I assume he is talking about a setup like I have now. It's more like a WiFi network. They put an antenna up on top of a water tower, grain elevator, etc. and it sends out the WiFi signal to the surrounding area. They then install a small dish shaped antenna out your house and aim it at their antenna on the tower. An ethenet line goes from the dish shaped antenna outside into your house and to a POE (power over ethernet) adapter, and then another network cable goes from the POE adapter to your router, or directly to your computer's ethenet port if you don't have a router.


----------



## Barry in Conyers (Jan 14, 2008)

I had not considered a a WiMax system; what sort of connection speed do you get?

In any case, the bottom line is that UDP 1701 must be open in order for TVApps to initialize. As I said before, I cannot imagine why an ISP would block 1701, but if it is blocked "upstream", then hotscot is SOL. VPN cannot work if 1701 is blocked, so that possibility seems unlikely. The only practical way to connect more than one device to a LAN is with a router, so I suspect that hotscot has a router that is not configured to open UDP 1701. Maybe he will post more information.


----------



## wahooq (Oct 19, 2011)

it happens more than you would think....checking that setting is part of normal troubleshooting


----------



## galaxie428 (Apr 29, 2007)

I have the same setup as hotscot, that is about the only choice those of us that live in rural areas have unless you want to pay big buck for Hughesnet or go with dial up.

I bypassed my router tonight and I am still getting the initializing error. I guess I will call my provider and ask them about the UDP 1701 because I don't see where I can make any changes to the modem. I also don't see a setting on my router for that but by passing the router completely, that tells me that it must be something with my provider. Do you think that is a true statement?


----------



## Barry in Conyers (Jan 14, 2008)

galaxie428 said:


> I have the same setup as hotscot, that is about the only choice those of us that live in rural areas have unless you want to pay big buck for Hughesnet or go with dial up.
> 
> I bypassed my router tonight and I am still getting the initializing error. I guess I will call my provider and ask them about the UDP 1701 because I don't see where I can make any changes to the modem. I also don't see a setting on my router for that but by passing the router completely, that tells me that it must be something with my provider. Do you think that is a true statement?


Modern "modems" are really network bridges that can do a lot of things (including port blocking) depending on the firmware which is typically controlled / downloaded by the ISP.

Removing your router and getting the same results pretty much confirms that the router is not the problem and that your provider is doing something that interferes with UDP 1701.

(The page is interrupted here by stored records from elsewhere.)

(* ===== verification/DbOpen.v ===== *)
(** Opening an engine: what a directory must hold for [open_on] to rebuild an
    engine with the same contents, and that an open engine, a killed one, one
    killed inside an append and an empty directory all leave that. *)
From Stdlib Require Import Strings.String.
From S2P Require Export DbSpec.

Module DbOpen.
Import SsFormat Manifest ManifestSpec Compaction Newest Tables MergeSpec CompactionSpec.
Import Memtable MemtableSpec Recovery WalSpec WalFrame RecordSpec Db DbSpec.

Section spec.
Context {CRC : Crc32} {CRCL : Crc32Laws} {XXH : Xxh3}.
Implicit Types (d p : path) (m : memfs) (v : Version) (meta : TableMeta) (c : Z → list Entry)
  (es : list Entry) (db : Db).

(** * Replay *)

Definition replay_seq (n : Z) es : Z := foldl (λ n e, Z.max n (u64_add (seq e.2) 1)) n es.

Definition ent_ok (e : Entry) : Prop := record_ok (seq e.2) (e.1, kind e.2).

Lemma decode_ent e : ent_ok e → decode_record (ent e) = Ok (rec_of e).
Proof.
  intros He. unfold ent. rewrite decode_encode_record by exact He. by destruct e as [k [q kd]].
Qed.

Lemma replay_ok (es : list Entry) n ms m :
  Forall ent_ok es →
  fold_m (ent <$> es) (n, ms) replay_record m =
  (Ok (replay_seq n es, mkSet (apply_writes es (active ms)) (frozen ms) (max_bytes ms) (next_arc ms)), m).
Proof.
  revert n ms. induction es as [|e es IH]; intros n ms He; [by destruct ms|].
  apply Forall_cons in He as [He Hes]. rewrite fmap_cons. cbn [fold_m].
  erewrite bind_ok; last first.
  { unfold replay_record. erewrite bind_ok by (unfold of_outcome; by rewrite decode_ent). reflexivity. }
  by rewrite IH.
Qed.

Lemma replay_seq_bounds n es u :
  n ≤ u → u < 2 ^ 64 → (∀ e, e ∈ es → 0 ≤ seq e.2 < u) →
  n ≤ replay_seq n es ≤ u ∧ ∀ e, e ∈ es → seq e.2 < replay_seq n es.
Proof.
  revert n. induction es as [|e es IH]; intros n Hn Hu He.
  { split; [done|]. by intros ? ?%elem_of_nil. }
  unfold replay_seq. cbn [foldl]. fold (replay_seq (Z.max n (u64_add (seq e.2) 1)) es).
  pose proof (He e ltac:(by left)). unfold u64_add. rewrite u64_wrap_id by lia.
  destruct (IH (Z.max n (seq e.2 + 1))) as [H1 H2]; [lia|done|intros; apply He; by right|].
  split; [lia|]. intros x [->|Hx]%elem_of_cons; [lia|by apply H2].
Qed.

Lemma weight_ent_ok e : weight e < 2 ^ 32 → 0 ≤ seq e.2 < 2 ^ 64 → ent_ok e.
Proof.
  rewrite weight_alt. intros Hw Hq. pose proof (blen_nonneg e.1). unfold ent_ok, record_ok. cbn [fst snd].
  destruct (kind e.2) as [b|]; [pose proof (blen_nonneg b)|]; split_and!; try done; lia.
Qed.

(** * What a directory holds *)

(** To be read; the log may still name what the tables hold. *)
Record disk_core d m v c es (u : Z) : Prop := {
  dk_log : ∃ i, log_on_disk d m (ent <$> es) i ∧ i ≤ u;
  dk_manifest : manifest_at d v m;
  dk_version : version_inv d m v c;
  dk_seqs e : e ∈ es → 0 ≤ seq e.2 < u;
  dk_newer : newer_than (bt_iter (newest es)) (concat (tlists c (tiers v)));
  dk_next_seq : 0 ≤ Manifest.next_seq v ≤ u;
  dk_budget : 1 ≤ u ≤ 2 ^ 30;
  dk_bytes : weights es + tweight c (tiers v) ≤ u;
  dk_ids : 1 ≤ next_table_id v ∧ next_table_id v + blen (all_tables v) ≤ u;
}.
(** And to be written to. *)
Record disk_inv d m v c es (u : Z) : Prop := {
  dk_core :> disk_core d m v c es u;
  dk_free : ids_free d m v;
}.

(** Another log next to the same tables. *)
Lemma disk_core_log d m v c es u m' es' u' :
  disk_core d m v c es u → outside (wal_file d) m m' → (∃ i, log_on_disk d m' (ent <$> es') i ∧ i ≤ u') →
  u ≤ u' ≤ 2 ^ 30 → (∀ e, e ∈ es' → 0 ≤ seq e.2 < u') →
  newer_than (bt_iter (newest es')) (concat (tlists c (tiers v))) → weights es' + tweight c (tiers v) ≤ u' →
  disk_core d m' v c es' u'.
Proof.
  intros [] Ho Hlog Hu Hs Hn Hw. pose proof (blen_nonneg (all_tables v)). split; try done; try lia.
  - destruct dk_manifest0 as [Hf Hok]. split; [|done]. rewrite Ho; [done|apply manifest_not_wal_file].
  - apply (version_inv_ext d m); [done|lia|]. intros i _. apply Ho, table_not_wal_file.
Qed.

Definition disk_view c v es : kvmap := newest (es ++ concat (tlists c (tiers v))).

(** [open_on] after the manifest was read. *)
Lemma open_rest_ok d m v c es u o :
  disk_core d m v c es u → 2 ≤ tier_fanout o →
  ∃ w r m' q ms, Wal.open d (Wal.options_with (durability o)) m = (Ok (w, r), m') ∧
    fold_m (records r) (Manifest.next_seq v, set_new (memtable_size o)) replay_record m' = (Ok (q, ms), m') ∧
    outside (wal_file d) m m' ∧
    db_core (mkDb d o w ms (mkManifest d (mkRef 0 v) [] ∅ 1) ∅ (mkWrite q 0 false)) m' c es u.
Proof.
  intros [(i & Hlog & Hi) Hmf Hv Hseqs Hnew Hq Hu Hb Hid] Hf.
  destruct (open_log_ok d m _ i (Wal.options_with (durability o)) Hlog) as (w & r & m' & Ho & Hr & Hw & Hwd & Hco & Hseg & Hdur).
  pose proof (open_outside _ _ _ _ _ Ho) as Hout. pose proof (blen_nonneg (all_tables v)).
  pose proof (tweight_nonneg c (tiers v)). pose proof (weights_nonneg es).
  assert (Hes : Forall ent_ok es).
  { apply Forall_forall. intros e He. apply weight_ent_ok; [pose proof (weights_elem es e He); lia|].
    specialize (Hseqs e He). lia. }
  destruct (replay_seq_bounds (Manifest.next_seq v) es u) as [Hq1 Hq2]; [lia|lia|intros e He; specialize (Hseqs e He); lia|].
  do 5 eexists. split; [exact Ho|]. split; [rewrite Hr; by apply replay_ok|]. split; [done|].
  assert (Hinv : manifest_core (mkManifest d (mkRef 0 v) [] ∅ 1) m' c).
  { apply manifest_core_outside with m; [split_and!; cbn; lia|done|]. split; try done. intros r' j Hr'. by apply elem_of_nil in Hr'. }
  split; cbn [Db.dir options wal memtables manifest readers write_state next_seq in_flight Manifest.version current];
    try done; try lia.
  - cbn [active]. rewrite apply_writes_map. apply (left_id_L ∅ nunion).
  - by apply apply_writes_wf.
  - intros e He. specialize (Hseqs e He). split; [lia|by apply Hq2].
  - by rewrite Hco; simpl; lia.
Qed.

Lemma open_on_core d m v c es u o :
  disk_core d m v c es u → 2 ≤ tier_fanout o →
  ∃ db m', open_on d o m = (Ok db, m') ∧ db_core db m' c es u ∧ db_view db c es = disk_view c v es ∧
    dir db = d ∧ options db = o ∧ flush_pending (write_state db) = false ∧
    (ids_free d m v → ids_free d m' (ver db)).
Proof.
  intros Hk Hf. destruct (open_rest_ok d m v c es u o Hk Hf) as (w & r & m' & q & ms & Ho & Hfold & Hout & Hi).
  do 2 eexists. split.
  - unfold open_on. erewrite bind_ok by (apply map_err_ok, open_existing, Hk). cbn zeta.
    erewrite bind_ok by (apply map_err_ok; exact Ho). cbn beta iota.
    erewrite bind_ok by exact Hfold. reflexivity.
  - split; [exact Hi|]. split_and!; try done. by apply ids_free_outside.
Qed.

Lemma open_on_ok d m v c es u o :
  disk_inv d m v c es u → 2 ≤ tier_fanout o →
  ∃ db m', open_on d o m = (Ok db, m') ∧ db_inv db m' c es u ∧ db_view db c es = disk_view c v es ∧
    dir db = d ∧ options db = o ∧ flush_pending (write_state db) = false.
Proof.
  intros [Hk Hfree] Hf. destruct (open_on_core d m v c es u o Hk Hf) as (db & m' & Ho & Hi & Hv & Hd & Hop & Hp & Hfr).
  exists db, m'. split_and!; try done. split; [done|]. rewrite Hd. by apply Hfr.
Qed.

(** An empty directory: no manifest, no segment, no table. *)
Definition fresh_dir d m : Prop :=
  m !! Storage.join d MANIFEST_NAME = None ∧ seg_files d m [] ∧ ids_free d m version_empty.

(** The disk once the first manifest is written. *)
Definition fresh_manifest d m : memfs :=
  <[Storage.join d MANIFEST_NAME := encode_version version_empty]> (base.delete (Storage.join d MANIFEST_TMP) m).

Lemma fresh_disk d m : fresh_dir d m → disk_inv d (fresh_manifest d m) version_empty (λ _, []) [] 1.
Proof.
  intros (Hm & Hs & Hfree). set (m1 := fresh_manifest d m). split.
  - split; try done; try lia.
    + exists 1. split; [|done]. apply log_none. apply (seg_files_ext d m); [|done].
      intros p _ [i Hp]. destruct (segment_foreign d p i Hp) as (_ & N1 & N2). unfold m1, fresh_manifest.
      by rewrite lookup_insert_ne, lookup_delete_ne by done.
    + split; [apply lookup_insert_eq|]. split_and!; [apply Forall_nil_2|done..].
    + split; try done.
      * intros meta Hmt. by apply elem_of_nil in Hmt.
      * constructor.
      * intros meta Hmt. by apply elem_of_nil in Hmt.
      * constructor.
      * intros meta kv Hmt. by apply elem_of_nil in Hmt.
    + by intros e ?%elem_of_nil.
    + by intros k v w ?%elem_of_nil.
  - intros i Hi. destruct (table_path_foreign d i) as [N1 N2]; [cbn in Hi; lia|]. unfold m1, fresh_manifest.
    rewrite lookup_insert_ne, lookup_delete_ne by done. by apply Hfree.
Qed.

Lemma open_on_fresh d m o :
  fresh_dir d m → 2 ≤ tier_fanout o →
  ∃ db m' c, open_on d o m = (Ok db, m') ∧ db_inv db m' c [] 1 ∧ live_map (db_view db c []) = ∅ ∧
    dir db = d ∧ options db = o ∧ flush_pending (write_state db) = false.
Proof.
  intros Hfr Hf. pose proof Hfr as (Hm & _). destruct (fresh_disk d m Hfr) as [Hk Hfree].
  set (m1 := fresh_manifest d m) in *.
  destruct (open_rest_ok d m1 _ _ _ _ o Hk Hf) as (w & r & m' & q & ms & Ho & Hfold & Hout & Hi).
  do 3 eexists. split.
  - unfold open_on. erewrite bind_ok by (apply map_err_ok, open_fresh, Hm). cbn zeta. fold (fresh_manifest d m). fold m1.
    erewrite bind_ok by (apply map_err_ok; exact Ho). cbn beta iota.
    erewrite bind_ok by exact Hfold. reflexivity.
  - split; [|by split_and!]. split; [exact Hi|]. by eapply ids_free_outside.
Qed.

(** * What an open engine leaves on disk *)

Lemma db_core_disk db m c es u : db_core db m c es u → disk_core (dir db) m (ver db) c es u.
Proof.
  intros []. destruct di_manifest0. rewrite di_mf_dir0 in *. split; try done; try lia.
  - exists (Segment.seg_id (Wal.active (wal db))). split; [|done].
    rewrite <- di_wal_dir0. by apply wal_holds_disk.
  - intros e He. specialize (di_seqs0 e He). lia.
Qed.
Lemma db_inv_disk db m c es u : db_inv db m c es u → disk_inv (dir db) m (ver db) c es u.
Proof. intros [Hc Hf]. split; [by apply db_core_disk|done]. Qed.

(** A write killed after the first [n] bytes of its record reached the log. *)
Definition torn_write (n : nat) (k : bytes) (kd : ValueKind) db m : memfs :=
  let p := Segment.seg_path (Wal.active (wal db)) in
  match m !! p with
  | Some b => <[p := b ++ take n (Frame.encode (encode_record (next_seq (write_state db)) k kd))]> m
  | None => m
  end.

Lemma torn_write_disk n k kd db m c es u :
  let e := (k, mkValue (next_seq (write_state db)) kd) in
  db_inv db m c es u → u + weight e ≤ 2 ^ 30 →
  disk_inv (dir db) (torn_write n k kd db m) (ver db) c
    (if decide (n < length (Frame.encode (ent e)))%nat then es else es ++ [e]) (u + weight e).
Proof.
  intros e Hi Hu. pose proof (db_core_disk _ _ _ _ _ Hi) as []. pose proof (di_core _ _ _ _ _ Hi) as [].
  pose proof (weight_pos e) as Hw. pose proof (weights_nonneg es). pose proof (tweight_nonneg c (tiers (ver db))).
  destruct (torn_append (wal db) m (ent <$> es) (ent e) n (proj1 di_wal0)) as (b & Hb & Hlog).
  { apply ent_small. lia. }
  { change [ent e] with (ent <$> [e]). rewrite <- fmap_app.
    pose proof (frames_weights (es ++ [e])) as Hf. rewrite weights_app in Hf. cbn [weights foldr] in Hf.
    unfold u64_max. lia. }
  unfold torn_write. rewrite Hb. change (encode_record (next_seq (write_state db)) k kd) with (ent e).
  set (m' := <[_ := _]> m) in *. rewrite di_wal_dir0 in Hlog.
  assert (Hout : outside (wal_file (dir db)) m m').
  { apply outside_insert; [|done]. destruct (wal_holds_path _ _ _ di_wal0) as [i ->].
    rewrite di_wal_dir0. apply wal_file_segment. }
  destruct (db_inv_outside _ _ _ _ _ _ Hi Hout) as (_ & _ & Hfree). split; [|done].
  apply (disk_core_log (dir db) m _ _ es u); [by apply db_core_disk|done| |lia|..].
  - exists (Segment.seg_id (Wal.active (wal db))). split; [|lia].
    case_decide; [done|]. by rewrite fmap_app.
  - intros x Hx. assert (x ∈ es ∨ x = e) as [Hxe| ->].
    { case_decide; [by left|]. apply elem_of_app in Hx as [|Hx%list_elem_of_singleton]; auto. }
    + specialize (di_seqs0 x Hxe). lia.
    + cbn [e snd seq]. lia.
  - case_decide; [done|]. apply newer_snoc; [done|]. intros w Hw'.
    apply elem_of_concat in Hw' as (l & (meta & Hm' & ->)%elem_of_tlists & Hw').
    pose proof (vi_seq _ _ _ _ (mi_version _ _ _ di_manifest0) meta _ Hm' Hw'). cbn in *. lia.
  - case_decide; rewrite ?weights_app; cbn [weights foldr]; lia.
Qed.
End spec.
End DbOpen.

What router are you using?


----------



## samrs (May 30, 2004)

Modern modems do a lot of nasty little things that cause issues. Until recently I used an embarq modem which gave me a lot of problems out of the box. After some time with google I set it to "bridge mode", I guess this gave my router unadulterated access to the internet. That modem finally quite so I threw in a dlink modem, who would have thought that wouldn't work with my dlink router. More research with google and DUH! it's now in "bridge mode".

The OP said he has a Belkin Router I have one of those in the back of a closet with a Linksys, I'm to stupid to use them.


----------



## galaxie428 (Apr 29, 2007)

> What router are you using?


My modem is a Belkin F5D8233-4V3.

I did not get a chance to call my provider today so it will have to wait till Monday now.


----------



## galaxie428 (Apr 29, 2007)

I finally got a chance to call my provider and they say that they do not close UDP port 1701/LT2P. They said they only ones that they have closed are 22, 32, 135-139 & 8291. So, now what? Any other ideas?


----------



## Barry in Conyers (Jan 14, 2008)

I was looking for the F5D8233-4V3 manual on-line and found this on the Belkin support site.

http://en-us-support.belkin.com/app...sion/L3RpbWUvMTMzMzY2MzE4NC9zaWQvZzU0Um1WVWs=

Not sure the answer is there, but .....

Another idea. Can you connect your "modem" directly to your D* system without going through your router? If so, and if TVApps works, it would confirm that the router is the problem (or not). With some ISP's, you have to reboot the modem after changing what it is connected to.


----------



## galaxie428 (Apr 29, 2007)

Thanks Barry. I will give that a try but I really don't think it is my router because I have bypassed it and hooked my receiver directly to my modem. That didn't work either.


----------



## MysteryMan (May 17, 2010)

TV Apps and Youtube worked flawlessly on my old HR22-100 and on my HR24-500s using the same router (Linksys E3000) and the same Time Warner Ubee modem until March of this year. Now when I attempt to use TV Apps sometimes the message "Service Not Available (5)" appears. A immediate retry usually brings up TV Apps.


----------



## hasan (Sep 22, 2006)

MysteryMan said:


> TV Apps and Youtube worked flawlessly on my old HR22-100 and on my HR24-500s using the same router (Linksys E3000) and the same Time Warner Ubee modem until March of this year. Now when I attempt to use TV Apps sometimes the message "Service Not Available (5)" appears. A immediate retry usually brings up TV Apps.


My experience is identical on an HR20-700.


----------



## FussyBob (Jan 11, 2009)

MysteryMan said:


> TV Apps and Youtube worked flawlessly on my old HR22-100 and on my HR24-500s using the same router (Linksys E3000) and the same Time Warner Ubee modem until March of this year. Now when I attempt to use TV Apps sometimes the message "Service Not Available (5)" appears. A immediate retry usually brings up TV Apps.


Same with my 2, HR22s, only started to do this a few weeks ago.

Bob P.


----------